A quick note on filling up before I get into the “Big Prediction”:
Keep your tanks near full. Wholesale prices have climbed to around 2.05, which might give us a hike to 2.69-2.72. Rather safe than sorry! Thanks to Meijer for keeping Speedway in check. Meijer raised prices to 2.55 while Speedway tried to jump to 2.65. Many Speedway locations had to come back down.

Now… on to the “Big Prediction”

I’m sure with summer coming and gas prices hovering mid-$2, you’re all curious whats in store for later months. Before I start this prediction, I’d like to explain how hard it is to be extremely accurate. It is tough- almost like a Winter Snowfall estimation in October. Predicting summer gasoline prices can be just as difficult.

So… here we go.

It is my prediction that this summer will not bring $3 *average U.S.* gas prices like that past few summers. With summer months ahead of us, I would not be surprised to see other folks (analysts, whatever you call them) say we’ll see record high oil and gasoline prices. Before you believe these analysts, check if they hold stock in oil or gasoline companies. Many times they do and thus try to send prices higher.

Lets take a trip back in time to understand my prediction.

About a year ago, Grand Rapids prices were about the same, near 2.65. The price rise we’ve seen since January is mostly thanks to continued refinery maintenance. Last year at this time there were many more problems thanks to Hurricanes Katrina and Rita mowing over the Gulf. Last year the U.S. was also dealing with the phasing out of the ground-water contaminating additive MTBE. We also dealt with ultra high ethanol prices as it was learned MTBE would be replaced with an ethanol-blend.

Back to this year. No lingering hurricane effects, no switching additives or blends. Just a loss in production from refinery maintenance, which we should see come back online within 3-4 weeks. However, we’re seeing the same price as last year, so whats the deal? We’re in store for a correction I’d say. Read on…

Last summer after we cleared up the problems from past hurricanes and the new ethanol blend, the wholesale gasoline contract had a HUGE selloff. Remember? We didn’t have a price hike for nearly a MONTH here in Grand Rapids as prices slid roughly 85 cents last fall.

Now that we’ve cleared out those past hurricane and additive problems, I can’t see how prices can continue to climb. Besides the same news we’ve been dealing with for what seems years now (Iran, OPEC, higher demand, etc) there is nothing new. Even BP has their Alaska pipelines all figured out by now. Could we see a correction in wholesale prices once refiners start their all-out gasoline production in 3-4 weeks? I think we just might see that correction.

Doesn’t it seem that recent headlines that had nothing to do with gasoline may be effecting us way more than it should? (IE- Iran taking 15 British soldiers) Why did gasoline futures go up 8 cents that day? Some financial firms seem to be running that headline nonstop in hopes of fueling a gasoline price rally.

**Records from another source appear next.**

Lemma readResponse_traces p resp : 200 <= StatusCode resp < 300 -> silent log (body_wait resp) ->
  traces log (readResponse p resp) (fun r evs => evs = [] /\ chat_answer (name p) (answer_of (inr resp)) r).
Proof using Type.
  intros Hst Hw. unfold readResponse. apply traces_silent; [done|]. intros _. unfold ReadAllLimited. cbn [answer_of].
  destruct (Z.leb_spec (maxUpstreamResponseBytes + 1) (len (body_text resp))) as [Hl|Hl].
  { rewrite len_substring by (unfold maxUpstreamResponseBytes in *; lia). rewrite (proj2 (Z.ltb_lt _ _)) by lia.
    apply traces_ret. split; [done|]. apply chat_long; [done|lia]. }
  destruct (sse.is_eof (Some (body_stop resp))) eqn:He.
  - assert (body_stop resp = ESentinel EOF) as -> by (destruct (body_stop resp) as [[]| | | | | | | | | |]; done).
    rewrite (proj2 (Z.ltb_ge _ _)) by lia.
    destruct (codec.UnmarshalResponse (body_text resp)) as [err|r] eqn:Hr.
    { apply traces_ret. split; [done|]. apply chat_invalid; [done|]. by rewrite Hr. }
    destruct (_ || _) eqn:Hb.
    + apply traces_ret. split; [done|]. apply chat_invalid; [done|]. rewrite Hr. intros r' [= <-].
      apply orb_true_iff in Hb as [?%bool_decide_eq_true|?%bool_decide_eq_true]; auto.
    + apply orb_false_iff in Hb as [?%bool_decide_eq_false ?%bool_decide_eq_false].
      apply traces_ret. split; [done|]. apply chat_ok; [done|lia|done..].
  - apply traces_ret. split; [done|]. apply chat_cut; [done|lia|]. intros E. by rewrite E in He.
Qed.

(** C22: What a call of an upstream does. At most one request is sent, with the
    provider's endpoint and key and the encoded request; nothing is sent if the
    request cannot be built. The body of every response is closed exactly once,
    on errors too. The result is the one the answer calls for: a response only for a
    2xx status with a complete, valid body of at most 4 MiB, with the provider's
    name on it; otherwise an upstream error of the right kind. *)
Theorem upstream_chat p ctx req :
  traces log (Chat p ctx req) (fun r evs =>
    (not_sent p req /\ evs = [] /\ exists m e, r = (None, Some (EWrap m e))) \/
    exists body a, codec.MarshalRequest req = inr body /\ chat_answer (name p) a r /\
      evs = Exchanged (httpRequest p "application/json" body) a ::
            match a with Failed _ => [] | Answered _ _ _ _ => [Closed] end).
Proof using All.
  unfold Chat. eapply traces_bind; [apply doRequest_traces|].
  intros r evs [(Hn & -> & m & e & ->)|(body & a & Hm & H)].
  { apply traces_ret. left. split_and!; [done..|by do 2 eexists]. }
  destruct H as [[-> [(e & -> & ->)|(resp & -> & -> & Hst & Hok)]]|(-> & code & ctype & text & stop & -> & Hst & ->)].
  - apply traces_ret. right. exists body, (Failed e). split_and!; [done|constructor|done].
  - destruct Hok as [Hw Hclose]. intros w. apply twp_defer.
    eapply twp_mono; [by apply readResponse_traces|]. intros r w1 (evs & Hl & -> & Hr).
    apply twp_bind. eapply twp_mono; [apply Hclose|]. intros err w2 (evs & Hl2 & ->). apply twp_ret.
    exists [Closed]. rewrite Hl2, Hl, app_nil_r. split; [done|]. right. exists body, (answer_of (inr resp)). done.
  - apply traces_ret. right. do 2 eexists. split_and!; [done|by constructor|done].
Qed.

(** ** The stream owns its body *)

Lemma loop_silent ctx wait fuel data n s :
  silent log wait -> (String.length (sse.sc_unread (sse.st_scanner s)) < fuel)%nat ->
  traces log (sse.recvLoop ctx wait fuel data n s)
    (fun r evs => evs = [] /\ sse.st_closed r.2 = sse.st_closed s).
Proof using Type.
  intros Hw. revert data n s. induction fuel as [|fuel IH]; intros data n s Hf; [lia|]. cbn [sse.recvLoop].
  apply traces_silent; [apply silent_gets|]. intros [e|]; [by apply traces_ret|].
  apply traces_silent; [done|]. intros _.
  destruct (sse.Scan (sse.st_scanner s)) as [[text|] sc] eqn:E.
  - apply sse.Scan_shorter in E. destruct (_ <? _); [by apply traces_ret|].
    case_bool_decide; [case_bool_decide|destruct (sse.data_field _)];
      try (eapply traces_mono; [apply IH; simpl; lia|done]).
    unfold sse.decode. destruct (sse.decodeSSEData _). apply traces_ret. split; [done|]. by destruct (sse.is_eof _).
  - destruct (sse.scan_Err sc).
    + apply traces_silent; [apply silent_gets|]. intros [e'|]; by apply traces_ret.
    + case_bool_decide; [by apply traces_ret|].
      unfold sse.decode. destruct (sse.decodeSSEData _). apply traces_ret. split; [done|]. by destruct (sse.is_eof _).
Qed.

(** What the consumer's operations add to the trace. *)
Definition closes (closed : bool) (ops : list provider.stream_op) : list event :=
  if closed then [] else if existsb (fun op => match op with provider.OpClose => true | _ => false end) ops then [Closed] else [].

Lemma stream_closes ctx resp ops s : body_ok resp ->
  traces log (provider.run_ops (sse.newSSEStream ctx (body_wait resp) (body_Close resp) (body_text resp) (body_stop resp)) ops s)
    (fun _ evs => evs = closes (sse.st_closed s) ops).
Proof using Type.
  intros [Hw Hclose]. revert s. induction ops as [|[] ops IH]; intros s; cbn [provider.run_ops provider.run_op].
  - apply traces_ret. unfold closes. by destruct (sse.st_closed s).
  - eapply (traces_bind log _ _ (fun r evs => evs = [] /\ sse.st_closed r.2 = sse.st_closed s)).
    + cbn [provider.Recv sse.newSSEStream]. unfold sse.Recv. destruct (sse.st_done s).
      { apply traces_bind with (P := fun r evs => r.2 = s /\ evs = []); [by apply traces_ret|].
        intros [[c e] t] evs [? ->]. simpl in *. subst. by apply traces_ret. }
      eapply traces_bind; [apply loop_silent; [done|lia]|]. intros [[c e] t] evs [-> Ht]. by apply traces_ret.
    + intros [r t] evs [-> Ht]. simpl in Ht. eapply traces_bind; [apply IH|]. intros [rs t'] evs ->.
      apply traces_ret. rewrite app_nil_r. simpl in *. by rewrite Ht.
  - eapply (traces_bind log _ _ (fun r evs => evs = closes (sse.st_closed s) [provider.OpClose] /\ sse.st_closed r.2 = true)).
    + cbn [provider.Close sse.newSSEStream]. unfold sse.Close. destruct (sse.st_closed s) eqn:Hs.
      { apply traces_bind with (P := fun r evs => r.2 = s /\ evs = []); [by apply traces_ret|].
        intros [e t] evs [? ->]. simpl in *. subst. by apply traces_ret. }
      apply traces_bind with (P := fun r evs => sse.st_closed r.2 = true /\ evs = [Closed]).
      * eapply traces_bind; [apply Hclose|]. intros e evs ->. by apply traces_ret.
      * intros [e t] evs [? ->]. by apply traces_ret.
    + intros [r t] evs [-> Ht]. simpl in Ht. eapply traces_bind; [apply IH|]. intros [rs t'] evs ->.
      apply traces_ret. simpl. rewrite Ht. unfold closes. simpl. by rewrite !app_nil_r.
Qed.

(** C23: What opening a stream does. At most one request is sent, which asks for a
    stream of events. If no stream is returned, the body of the response, if there
    was one, has been closed; if one is returned, the status was 2xx and the media
    type text/event-stream, the body is open, and over every sequence of [Recv] and
    [Close] of its consumer it is closed at most once, and exactly once if the
    consumer closes the stream at all. *)
Theorem upstream_stream p ctx req :
  traces log (ChatStream p ctx req) (fun r evs =>
    (not_sent p (set_Stream true req) /\ evs = [] /\ exists m e, r = (None, Some (EWrap m e))) \/
    exists body a, codec.MarshalRequest (set_Stream true req) = inr body /\
      ((exists st code ctype text stop, r = (Some st, None) /\ a = Answered code ctype text stop /\
          200 <= code < 300 /\ ParseMediaType ctype = inr "text/event-stream" /\
          evs = [Exchanged (httpRequest p "text/event-stream" body) a] /\
          forall ops, traces log (provider.run_ops st ops (provider.stream_init st))
                        (fun _ evs => evs = closes false ops)) \/
       (exists u, r = (None, Some (EUpstream u)) /\ ue_Provider u = name p /\
          evs = Exchanged (httpRequest p "text/event-stream" body) a ::
                match a with Failed _ => [] | Answered _ _ _ _ => [Closed] end))).
Proof using All.
  unfold ChatStream. eapply traces_bind; [apply doRequest_traces|].
  intros r evs [(Hn & -> & m & e & ->)|(body & a & Hm & H)].
  { apply traces_ret. left. split_and!; [done..|by do 2 eexists]. }
  destruct H as [[-> [(e & -> & ->)|(resp & -> & -> & Hst & Hok)]]|(-> & code & ctype & text & stop & -> & Hst & ->)].
  - apply traces_ret. right. exists body, (Failed e). split; [done|]. right. by eexists.
  - assert (Hbad : forall u, ue_Provider u = name p ->
      traces log (body_Close resp ;! ret (None, Some (EUpstream u)))
        (fun r evs => (exists u, r = (@None (provider.Stream W), Some (EUpstream u)) /\ ue_Provider u = name p) /\ evs = [Closed])).
    { intros u Hu. destruct Hok as [_ Hclose]. eapply traces_bind; [apply Hclose|]. intros err evs ->.
      apply traces_ret. split; [by exists u|done]. }
    destruct (ParseMediaType (contentType resp)) as [err|mediaType] eqn:Hp; [|case_bool_decide].
    1,3: eapply traces_mono; [by apply Hbad|]; intros r evs [(u & -> & Hu) ->]; right;
      exists body, (answer_of (inr resp)); split; [done|]; right; by exists u.
    apply traces_ret. right. exists body, (answer_of (inr resp)). split; [done|]. left.
    do 5 eexists. split_and!; [done|done|lia|lia|by simplify_eq|done|]. intros ops. by apply stream_closes.
  - apply traces_ret. right. exists body, (Answered code ctype text stop). split; [done|]. right. by eexists.
Qed.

I’m almost waiting for a oil company to come out and give some news of a refinery having problems in the next 3-4 weeks and then having prices spike another 15 cents. That may happen as they try and get a bigger margin out of oil, but I think we’re near the top, folks.

I think this year that Spring/Early Summer will see the highest gas prices, and remember- we still have a month or two before its over.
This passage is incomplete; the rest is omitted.